TASK DIRECTIONS | In the entries below, count every line with the word "RecState". Return only the count.

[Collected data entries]

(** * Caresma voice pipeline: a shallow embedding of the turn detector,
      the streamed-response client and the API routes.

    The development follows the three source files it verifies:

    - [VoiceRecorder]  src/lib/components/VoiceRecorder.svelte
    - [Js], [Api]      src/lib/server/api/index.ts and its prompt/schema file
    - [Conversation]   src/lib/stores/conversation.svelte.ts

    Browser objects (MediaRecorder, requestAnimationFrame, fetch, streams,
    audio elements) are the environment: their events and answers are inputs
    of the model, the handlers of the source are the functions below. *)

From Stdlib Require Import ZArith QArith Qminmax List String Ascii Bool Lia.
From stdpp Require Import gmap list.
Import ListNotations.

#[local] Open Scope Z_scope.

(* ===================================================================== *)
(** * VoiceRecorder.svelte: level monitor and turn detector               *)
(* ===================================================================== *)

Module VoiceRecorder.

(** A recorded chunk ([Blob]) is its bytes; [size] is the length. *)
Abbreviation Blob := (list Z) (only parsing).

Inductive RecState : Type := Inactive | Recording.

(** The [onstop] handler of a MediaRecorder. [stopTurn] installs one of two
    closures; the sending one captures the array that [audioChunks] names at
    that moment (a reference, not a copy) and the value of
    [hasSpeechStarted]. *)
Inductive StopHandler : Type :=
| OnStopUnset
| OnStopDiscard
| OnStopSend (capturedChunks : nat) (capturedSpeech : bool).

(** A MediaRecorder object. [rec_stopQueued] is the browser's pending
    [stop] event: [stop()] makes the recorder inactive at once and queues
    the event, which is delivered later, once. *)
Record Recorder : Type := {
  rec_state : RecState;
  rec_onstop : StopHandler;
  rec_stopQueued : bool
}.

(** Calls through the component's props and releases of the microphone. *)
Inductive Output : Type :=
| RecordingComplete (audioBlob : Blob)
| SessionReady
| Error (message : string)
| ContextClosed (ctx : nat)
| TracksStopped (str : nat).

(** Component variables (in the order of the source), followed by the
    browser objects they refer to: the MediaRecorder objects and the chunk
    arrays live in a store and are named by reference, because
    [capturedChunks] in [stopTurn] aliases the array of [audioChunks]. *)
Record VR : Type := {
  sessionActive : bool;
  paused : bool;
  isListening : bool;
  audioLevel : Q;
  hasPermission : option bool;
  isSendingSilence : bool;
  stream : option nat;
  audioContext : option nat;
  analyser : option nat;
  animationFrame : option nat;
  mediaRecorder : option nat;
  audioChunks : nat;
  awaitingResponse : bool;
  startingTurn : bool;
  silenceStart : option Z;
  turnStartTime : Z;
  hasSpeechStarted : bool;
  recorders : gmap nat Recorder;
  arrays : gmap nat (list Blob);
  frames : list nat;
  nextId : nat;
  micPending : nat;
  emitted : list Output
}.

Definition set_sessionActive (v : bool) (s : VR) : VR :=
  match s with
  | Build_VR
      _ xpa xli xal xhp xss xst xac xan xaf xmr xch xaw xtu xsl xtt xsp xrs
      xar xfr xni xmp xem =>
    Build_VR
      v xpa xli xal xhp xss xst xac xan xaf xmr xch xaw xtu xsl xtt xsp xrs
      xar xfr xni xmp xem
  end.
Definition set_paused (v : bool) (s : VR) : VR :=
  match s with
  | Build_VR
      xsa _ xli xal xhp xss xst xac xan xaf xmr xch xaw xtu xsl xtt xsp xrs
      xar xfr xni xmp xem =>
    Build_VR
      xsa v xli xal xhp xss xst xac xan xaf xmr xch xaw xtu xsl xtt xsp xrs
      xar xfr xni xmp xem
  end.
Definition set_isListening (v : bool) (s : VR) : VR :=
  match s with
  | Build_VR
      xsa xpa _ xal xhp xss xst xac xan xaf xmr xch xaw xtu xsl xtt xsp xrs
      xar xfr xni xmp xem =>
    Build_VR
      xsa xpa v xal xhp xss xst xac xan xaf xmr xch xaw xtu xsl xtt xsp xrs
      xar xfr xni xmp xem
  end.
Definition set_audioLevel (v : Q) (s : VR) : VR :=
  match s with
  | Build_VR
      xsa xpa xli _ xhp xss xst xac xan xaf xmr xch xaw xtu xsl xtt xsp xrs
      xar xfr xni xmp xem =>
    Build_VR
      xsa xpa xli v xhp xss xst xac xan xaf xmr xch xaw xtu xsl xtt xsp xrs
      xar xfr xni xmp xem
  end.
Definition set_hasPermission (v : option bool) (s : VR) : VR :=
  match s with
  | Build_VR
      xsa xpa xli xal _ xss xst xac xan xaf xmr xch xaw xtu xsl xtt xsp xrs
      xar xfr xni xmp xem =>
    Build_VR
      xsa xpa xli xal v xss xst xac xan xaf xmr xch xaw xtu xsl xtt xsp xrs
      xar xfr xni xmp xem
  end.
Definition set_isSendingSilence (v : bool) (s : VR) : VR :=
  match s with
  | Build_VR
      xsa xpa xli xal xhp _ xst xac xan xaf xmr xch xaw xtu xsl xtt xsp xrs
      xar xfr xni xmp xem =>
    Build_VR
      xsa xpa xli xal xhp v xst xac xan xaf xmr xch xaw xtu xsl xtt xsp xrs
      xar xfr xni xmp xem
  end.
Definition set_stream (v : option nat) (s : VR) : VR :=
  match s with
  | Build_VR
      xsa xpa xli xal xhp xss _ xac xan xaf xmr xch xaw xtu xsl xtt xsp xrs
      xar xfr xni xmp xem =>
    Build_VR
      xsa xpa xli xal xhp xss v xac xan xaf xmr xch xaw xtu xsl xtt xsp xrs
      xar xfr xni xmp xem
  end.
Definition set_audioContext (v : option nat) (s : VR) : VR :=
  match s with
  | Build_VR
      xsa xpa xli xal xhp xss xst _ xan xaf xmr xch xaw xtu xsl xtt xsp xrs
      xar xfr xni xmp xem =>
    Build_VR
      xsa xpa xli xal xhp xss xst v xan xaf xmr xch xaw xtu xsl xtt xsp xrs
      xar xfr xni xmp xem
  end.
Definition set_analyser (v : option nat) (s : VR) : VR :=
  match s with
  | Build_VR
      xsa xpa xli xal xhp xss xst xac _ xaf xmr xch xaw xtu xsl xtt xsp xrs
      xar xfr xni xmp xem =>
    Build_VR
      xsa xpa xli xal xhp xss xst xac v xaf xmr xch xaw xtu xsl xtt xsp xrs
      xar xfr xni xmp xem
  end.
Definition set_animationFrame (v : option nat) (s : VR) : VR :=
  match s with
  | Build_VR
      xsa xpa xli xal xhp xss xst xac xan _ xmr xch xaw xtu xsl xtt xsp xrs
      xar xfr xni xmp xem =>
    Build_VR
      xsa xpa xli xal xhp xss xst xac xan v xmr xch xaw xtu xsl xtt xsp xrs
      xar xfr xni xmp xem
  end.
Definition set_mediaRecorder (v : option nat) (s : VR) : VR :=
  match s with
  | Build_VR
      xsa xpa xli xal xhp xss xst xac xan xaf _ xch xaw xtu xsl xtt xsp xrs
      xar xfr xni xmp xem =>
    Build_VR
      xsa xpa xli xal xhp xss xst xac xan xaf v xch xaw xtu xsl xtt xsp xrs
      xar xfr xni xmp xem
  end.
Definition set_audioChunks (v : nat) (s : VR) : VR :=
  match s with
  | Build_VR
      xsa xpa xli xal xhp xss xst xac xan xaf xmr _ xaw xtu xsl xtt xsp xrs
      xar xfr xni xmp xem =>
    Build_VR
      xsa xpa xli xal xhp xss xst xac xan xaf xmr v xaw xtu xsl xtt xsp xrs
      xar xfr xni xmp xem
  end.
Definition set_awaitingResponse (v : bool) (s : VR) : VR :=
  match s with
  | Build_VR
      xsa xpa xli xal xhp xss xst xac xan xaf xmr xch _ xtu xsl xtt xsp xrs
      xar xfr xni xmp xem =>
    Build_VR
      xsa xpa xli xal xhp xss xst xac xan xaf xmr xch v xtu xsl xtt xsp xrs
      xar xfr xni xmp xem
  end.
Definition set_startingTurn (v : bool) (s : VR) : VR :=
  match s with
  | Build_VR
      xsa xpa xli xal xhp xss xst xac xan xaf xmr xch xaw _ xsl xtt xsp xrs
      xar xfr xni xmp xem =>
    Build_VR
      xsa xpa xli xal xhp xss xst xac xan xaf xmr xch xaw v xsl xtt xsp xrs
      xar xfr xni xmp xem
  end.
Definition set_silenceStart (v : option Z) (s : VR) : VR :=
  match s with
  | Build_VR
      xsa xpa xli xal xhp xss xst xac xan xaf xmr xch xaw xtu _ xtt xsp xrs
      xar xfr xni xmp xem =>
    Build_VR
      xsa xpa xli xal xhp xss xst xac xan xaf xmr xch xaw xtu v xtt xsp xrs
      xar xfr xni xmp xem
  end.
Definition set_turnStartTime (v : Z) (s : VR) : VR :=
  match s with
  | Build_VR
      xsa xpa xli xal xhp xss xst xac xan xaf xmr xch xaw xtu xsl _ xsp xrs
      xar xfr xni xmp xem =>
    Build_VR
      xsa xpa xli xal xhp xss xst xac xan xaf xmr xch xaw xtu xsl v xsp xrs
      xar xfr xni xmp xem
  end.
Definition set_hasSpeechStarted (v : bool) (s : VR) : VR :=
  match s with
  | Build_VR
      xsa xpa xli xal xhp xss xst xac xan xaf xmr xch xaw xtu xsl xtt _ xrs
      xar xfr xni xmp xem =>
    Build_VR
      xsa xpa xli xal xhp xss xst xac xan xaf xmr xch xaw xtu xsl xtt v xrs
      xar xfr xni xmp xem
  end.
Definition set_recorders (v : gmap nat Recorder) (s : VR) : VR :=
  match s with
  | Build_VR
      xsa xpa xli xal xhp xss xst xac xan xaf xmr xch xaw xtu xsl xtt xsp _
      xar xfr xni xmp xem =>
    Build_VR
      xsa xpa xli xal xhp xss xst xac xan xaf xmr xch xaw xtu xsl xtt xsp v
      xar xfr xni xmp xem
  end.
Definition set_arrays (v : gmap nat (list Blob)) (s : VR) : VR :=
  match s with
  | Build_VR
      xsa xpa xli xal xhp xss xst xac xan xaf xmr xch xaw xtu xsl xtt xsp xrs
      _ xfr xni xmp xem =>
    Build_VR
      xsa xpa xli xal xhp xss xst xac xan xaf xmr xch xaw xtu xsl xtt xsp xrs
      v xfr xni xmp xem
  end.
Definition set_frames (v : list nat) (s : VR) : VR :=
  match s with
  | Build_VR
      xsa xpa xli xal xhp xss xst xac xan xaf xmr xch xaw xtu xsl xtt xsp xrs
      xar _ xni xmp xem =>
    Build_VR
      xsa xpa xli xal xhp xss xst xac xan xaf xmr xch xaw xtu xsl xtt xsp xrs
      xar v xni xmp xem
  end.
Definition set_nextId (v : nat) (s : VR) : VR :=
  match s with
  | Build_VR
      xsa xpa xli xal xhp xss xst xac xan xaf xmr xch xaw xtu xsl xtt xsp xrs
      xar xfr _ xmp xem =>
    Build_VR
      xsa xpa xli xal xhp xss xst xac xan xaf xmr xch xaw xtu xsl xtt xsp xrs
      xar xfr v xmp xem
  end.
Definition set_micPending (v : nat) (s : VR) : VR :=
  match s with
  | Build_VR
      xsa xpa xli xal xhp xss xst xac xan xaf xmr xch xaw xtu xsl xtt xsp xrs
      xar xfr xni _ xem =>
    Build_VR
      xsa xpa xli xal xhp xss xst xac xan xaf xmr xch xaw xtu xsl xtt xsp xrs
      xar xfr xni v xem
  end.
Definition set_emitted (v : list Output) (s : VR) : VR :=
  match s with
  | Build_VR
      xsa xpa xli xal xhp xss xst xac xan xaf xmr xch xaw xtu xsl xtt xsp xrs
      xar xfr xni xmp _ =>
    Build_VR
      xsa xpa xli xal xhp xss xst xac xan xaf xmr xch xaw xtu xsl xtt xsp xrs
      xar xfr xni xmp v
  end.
* * *
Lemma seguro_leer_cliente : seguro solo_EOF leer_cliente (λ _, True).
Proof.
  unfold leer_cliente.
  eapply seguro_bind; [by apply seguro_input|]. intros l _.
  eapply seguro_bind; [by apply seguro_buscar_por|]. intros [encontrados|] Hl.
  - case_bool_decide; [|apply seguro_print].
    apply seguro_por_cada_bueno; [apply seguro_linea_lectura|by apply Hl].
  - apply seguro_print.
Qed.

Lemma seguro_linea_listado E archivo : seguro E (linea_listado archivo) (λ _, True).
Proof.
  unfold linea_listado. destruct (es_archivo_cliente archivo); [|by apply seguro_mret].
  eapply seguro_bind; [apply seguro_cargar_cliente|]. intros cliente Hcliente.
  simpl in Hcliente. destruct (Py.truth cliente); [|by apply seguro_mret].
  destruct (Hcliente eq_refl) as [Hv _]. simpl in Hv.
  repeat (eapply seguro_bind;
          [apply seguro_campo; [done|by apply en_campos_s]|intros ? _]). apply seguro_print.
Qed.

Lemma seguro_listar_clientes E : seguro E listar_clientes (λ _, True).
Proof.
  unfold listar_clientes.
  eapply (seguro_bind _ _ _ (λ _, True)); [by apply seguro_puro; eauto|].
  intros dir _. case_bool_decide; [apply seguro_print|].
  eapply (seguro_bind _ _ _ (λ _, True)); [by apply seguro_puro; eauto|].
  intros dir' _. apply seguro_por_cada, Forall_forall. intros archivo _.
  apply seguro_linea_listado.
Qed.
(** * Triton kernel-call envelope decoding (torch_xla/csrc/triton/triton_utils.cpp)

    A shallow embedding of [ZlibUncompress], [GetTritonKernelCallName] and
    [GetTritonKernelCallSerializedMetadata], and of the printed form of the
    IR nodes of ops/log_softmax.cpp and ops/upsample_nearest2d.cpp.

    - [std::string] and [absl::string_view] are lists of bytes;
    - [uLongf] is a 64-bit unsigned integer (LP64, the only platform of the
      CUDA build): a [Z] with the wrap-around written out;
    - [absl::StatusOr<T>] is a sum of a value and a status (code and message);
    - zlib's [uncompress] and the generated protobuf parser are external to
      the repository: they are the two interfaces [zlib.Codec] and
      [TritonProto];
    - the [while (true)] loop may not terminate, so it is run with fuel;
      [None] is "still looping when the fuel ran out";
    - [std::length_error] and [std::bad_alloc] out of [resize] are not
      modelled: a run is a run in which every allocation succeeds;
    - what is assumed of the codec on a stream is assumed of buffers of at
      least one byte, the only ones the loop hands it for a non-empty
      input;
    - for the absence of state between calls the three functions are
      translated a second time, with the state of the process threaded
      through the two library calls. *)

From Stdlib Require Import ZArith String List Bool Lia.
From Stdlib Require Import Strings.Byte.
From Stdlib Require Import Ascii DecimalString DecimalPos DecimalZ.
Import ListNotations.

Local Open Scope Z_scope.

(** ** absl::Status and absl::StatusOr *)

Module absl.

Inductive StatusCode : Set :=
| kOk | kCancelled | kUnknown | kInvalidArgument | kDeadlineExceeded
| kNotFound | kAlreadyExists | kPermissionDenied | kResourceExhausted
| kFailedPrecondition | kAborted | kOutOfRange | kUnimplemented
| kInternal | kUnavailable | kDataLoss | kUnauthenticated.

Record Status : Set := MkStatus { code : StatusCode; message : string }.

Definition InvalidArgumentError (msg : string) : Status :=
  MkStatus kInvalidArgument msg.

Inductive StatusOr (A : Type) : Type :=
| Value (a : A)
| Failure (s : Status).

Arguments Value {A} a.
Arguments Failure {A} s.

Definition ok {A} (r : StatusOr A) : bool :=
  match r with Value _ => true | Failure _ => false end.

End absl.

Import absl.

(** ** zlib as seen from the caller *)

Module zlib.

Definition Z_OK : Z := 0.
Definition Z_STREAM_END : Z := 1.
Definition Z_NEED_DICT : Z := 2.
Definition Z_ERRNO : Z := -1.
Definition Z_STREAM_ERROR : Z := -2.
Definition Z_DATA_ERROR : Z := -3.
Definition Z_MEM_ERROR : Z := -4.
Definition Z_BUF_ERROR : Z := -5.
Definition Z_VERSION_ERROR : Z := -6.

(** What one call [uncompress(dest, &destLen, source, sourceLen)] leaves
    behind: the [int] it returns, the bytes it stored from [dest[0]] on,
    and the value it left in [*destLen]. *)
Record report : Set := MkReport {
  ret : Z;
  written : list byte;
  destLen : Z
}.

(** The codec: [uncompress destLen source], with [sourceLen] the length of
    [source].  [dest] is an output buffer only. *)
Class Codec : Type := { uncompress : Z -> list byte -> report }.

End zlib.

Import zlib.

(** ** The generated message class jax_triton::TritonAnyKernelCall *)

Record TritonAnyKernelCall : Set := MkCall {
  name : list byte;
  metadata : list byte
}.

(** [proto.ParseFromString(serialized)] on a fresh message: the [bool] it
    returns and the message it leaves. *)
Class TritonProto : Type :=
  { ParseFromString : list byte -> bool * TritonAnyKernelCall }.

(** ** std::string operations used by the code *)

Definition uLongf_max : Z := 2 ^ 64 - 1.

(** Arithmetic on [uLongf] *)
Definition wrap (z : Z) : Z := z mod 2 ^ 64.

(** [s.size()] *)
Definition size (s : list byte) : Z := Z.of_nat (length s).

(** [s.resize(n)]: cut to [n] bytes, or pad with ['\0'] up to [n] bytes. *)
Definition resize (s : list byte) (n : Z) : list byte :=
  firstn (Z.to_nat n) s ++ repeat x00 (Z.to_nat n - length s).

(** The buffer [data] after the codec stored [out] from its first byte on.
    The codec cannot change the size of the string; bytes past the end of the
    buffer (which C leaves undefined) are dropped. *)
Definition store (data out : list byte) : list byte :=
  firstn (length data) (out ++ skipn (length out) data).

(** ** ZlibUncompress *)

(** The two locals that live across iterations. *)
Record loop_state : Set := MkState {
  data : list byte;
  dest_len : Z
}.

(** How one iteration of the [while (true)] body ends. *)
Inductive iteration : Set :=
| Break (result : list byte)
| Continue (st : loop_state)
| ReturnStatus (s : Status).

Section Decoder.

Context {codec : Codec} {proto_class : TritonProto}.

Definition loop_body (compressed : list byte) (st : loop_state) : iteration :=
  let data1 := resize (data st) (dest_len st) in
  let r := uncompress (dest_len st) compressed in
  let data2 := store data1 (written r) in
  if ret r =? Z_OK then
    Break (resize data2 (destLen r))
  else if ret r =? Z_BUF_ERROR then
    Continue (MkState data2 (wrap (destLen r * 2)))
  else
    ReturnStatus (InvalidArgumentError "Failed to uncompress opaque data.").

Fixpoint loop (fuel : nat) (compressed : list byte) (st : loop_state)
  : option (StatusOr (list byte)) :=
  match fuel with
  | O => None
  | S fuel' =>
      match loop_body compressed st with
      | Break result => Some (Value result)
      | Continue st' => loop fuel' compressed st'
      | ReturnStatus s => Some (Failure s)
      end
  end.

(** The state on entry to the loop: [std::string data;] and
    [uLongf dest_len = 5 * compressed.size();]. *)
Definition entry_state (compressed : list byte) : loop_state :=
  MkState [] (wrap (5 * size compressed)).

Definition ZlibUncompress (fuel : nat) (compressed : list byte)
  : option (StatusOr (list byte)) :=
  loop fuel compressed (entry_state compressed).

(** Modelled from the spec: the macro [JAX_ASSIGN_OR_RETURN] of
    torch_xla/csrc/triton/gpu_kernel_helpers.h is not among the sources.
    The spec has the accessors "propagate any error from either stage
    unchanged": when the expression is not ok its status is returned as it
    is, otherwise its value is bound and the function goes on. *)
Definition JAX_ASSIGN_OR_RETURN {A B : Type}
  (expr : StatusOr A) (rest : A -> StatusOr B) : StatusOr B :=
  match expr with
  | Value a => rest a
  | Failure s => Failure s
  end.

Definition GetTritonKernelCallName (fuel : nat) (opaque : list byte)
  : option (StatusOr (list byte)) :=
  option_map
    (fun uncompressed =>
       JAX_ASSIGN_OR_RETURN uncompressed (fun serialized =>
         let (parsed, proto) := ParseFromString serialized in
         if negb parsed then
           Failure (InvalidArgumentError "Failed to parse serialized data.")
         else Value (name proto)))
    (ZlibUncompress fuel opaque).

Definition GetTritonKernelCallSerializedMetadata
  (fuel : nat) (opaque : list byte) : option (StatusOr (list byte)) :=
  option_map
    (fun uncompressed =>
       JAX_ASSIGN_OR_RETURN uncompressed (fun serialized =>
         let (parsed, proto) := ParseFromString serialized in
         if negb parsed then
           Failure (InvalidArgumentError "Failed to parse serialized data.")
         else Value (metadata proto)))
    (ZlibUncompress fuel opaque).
==
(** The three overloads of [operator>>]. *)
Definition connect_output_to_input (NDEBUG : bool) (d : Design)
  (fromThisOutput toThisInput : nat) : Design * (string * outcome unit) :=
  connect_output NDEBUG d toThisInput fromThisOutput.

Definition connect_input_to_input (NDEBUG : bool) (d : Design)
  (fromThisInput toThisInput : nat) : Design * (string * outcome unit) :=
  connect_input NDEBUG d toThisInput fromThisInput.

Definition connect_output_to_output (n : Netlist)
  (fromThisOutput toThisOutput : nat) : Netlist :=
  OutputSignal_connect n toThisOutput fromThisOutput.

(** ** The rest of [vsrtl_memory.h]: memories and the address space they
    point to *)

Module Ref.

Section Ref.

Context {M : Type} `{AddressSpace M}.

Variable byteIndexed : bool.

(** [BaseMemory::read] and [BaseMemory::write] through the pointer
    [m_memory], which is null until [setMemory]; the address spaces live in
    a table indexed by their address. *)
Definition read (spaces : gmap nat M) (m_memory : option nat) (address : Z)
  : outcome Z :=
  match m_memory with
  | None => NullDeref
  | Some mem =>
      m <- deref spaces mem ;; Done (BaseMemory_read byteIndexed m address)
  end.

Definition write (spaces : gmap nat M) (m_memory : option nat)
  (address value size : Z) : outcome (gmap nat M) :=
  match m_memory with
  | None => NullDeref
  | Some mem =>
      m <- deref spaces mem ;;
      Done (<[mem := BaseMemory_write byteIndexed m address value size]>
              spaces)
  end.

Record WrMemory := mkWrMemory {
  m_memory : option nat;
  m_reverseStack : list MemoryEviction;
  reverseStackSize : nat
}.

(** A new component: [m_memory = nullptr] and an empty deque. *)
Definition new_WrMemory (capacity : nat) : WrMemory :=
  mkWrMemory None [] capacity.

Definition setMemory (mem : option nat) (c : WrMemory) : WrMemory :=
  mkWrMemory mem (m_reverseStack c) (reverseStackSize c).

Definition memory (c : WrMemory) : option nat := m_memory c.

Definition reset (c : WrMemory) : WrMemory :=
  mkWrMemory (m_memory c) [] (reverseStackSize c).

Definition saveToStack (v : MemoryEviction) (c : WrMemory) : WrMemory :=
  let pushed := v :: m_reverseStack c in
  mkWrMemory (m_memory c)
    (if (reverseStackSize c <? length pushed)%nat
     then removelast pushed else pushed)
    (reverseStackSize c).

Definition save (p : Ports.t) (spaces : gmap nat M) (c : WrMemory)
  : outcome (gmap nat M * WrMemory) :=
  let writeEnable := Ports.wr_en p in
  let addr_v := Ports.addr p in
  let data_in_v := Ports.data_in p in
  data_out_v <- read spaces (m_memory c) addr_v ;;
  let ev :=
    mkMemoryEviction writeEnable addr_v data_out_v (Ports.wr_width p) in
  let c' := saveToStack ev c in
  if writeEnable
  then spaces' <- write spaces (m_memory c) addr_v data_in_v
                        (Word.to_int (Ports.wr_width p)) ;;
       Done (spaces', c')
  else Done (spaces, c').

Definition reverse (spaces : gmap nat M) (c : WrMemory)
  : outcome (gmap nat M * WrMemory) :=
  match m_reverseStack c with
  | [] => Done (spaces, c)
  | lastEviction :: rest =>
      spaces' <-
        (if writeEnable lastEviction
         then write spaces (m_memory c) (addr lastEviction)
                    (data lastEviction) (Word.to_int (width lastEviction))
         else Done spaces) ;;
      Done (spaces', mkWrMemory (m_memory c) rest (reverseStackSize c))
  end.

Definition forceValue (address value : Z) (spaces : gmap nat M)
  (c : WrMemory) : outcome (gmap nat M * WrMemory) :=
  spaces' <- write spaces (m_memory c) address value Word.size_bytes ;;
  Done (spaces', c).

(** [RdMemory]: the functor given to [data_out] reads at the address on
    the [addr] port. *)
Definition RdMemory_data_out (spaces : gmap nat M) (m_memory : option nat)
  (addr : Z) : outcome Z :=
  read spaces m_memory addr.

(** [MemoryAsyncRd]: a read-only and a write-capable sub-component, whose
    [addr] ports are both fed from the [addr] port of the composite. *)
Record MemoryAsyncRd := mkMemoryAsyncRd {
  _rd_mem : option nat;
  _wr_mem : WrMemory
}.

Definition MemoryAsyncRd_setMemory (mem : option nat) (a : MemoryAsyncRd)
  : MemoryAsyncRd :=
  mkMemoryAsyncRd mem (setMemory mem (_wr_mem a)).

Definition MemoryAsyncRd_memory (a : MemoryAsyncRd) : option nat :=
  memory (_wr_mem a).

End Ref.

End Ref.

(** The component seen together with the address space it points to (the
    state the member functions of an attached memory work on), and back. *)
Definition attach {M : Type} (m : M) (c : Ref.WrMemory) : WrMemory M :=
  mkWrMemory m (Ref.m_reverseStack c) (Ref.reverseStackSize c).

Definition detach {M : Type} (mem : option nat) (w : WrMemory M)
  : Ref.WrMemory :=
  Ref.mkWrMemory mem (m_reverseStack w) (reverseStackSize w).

FINISHED TASK | 2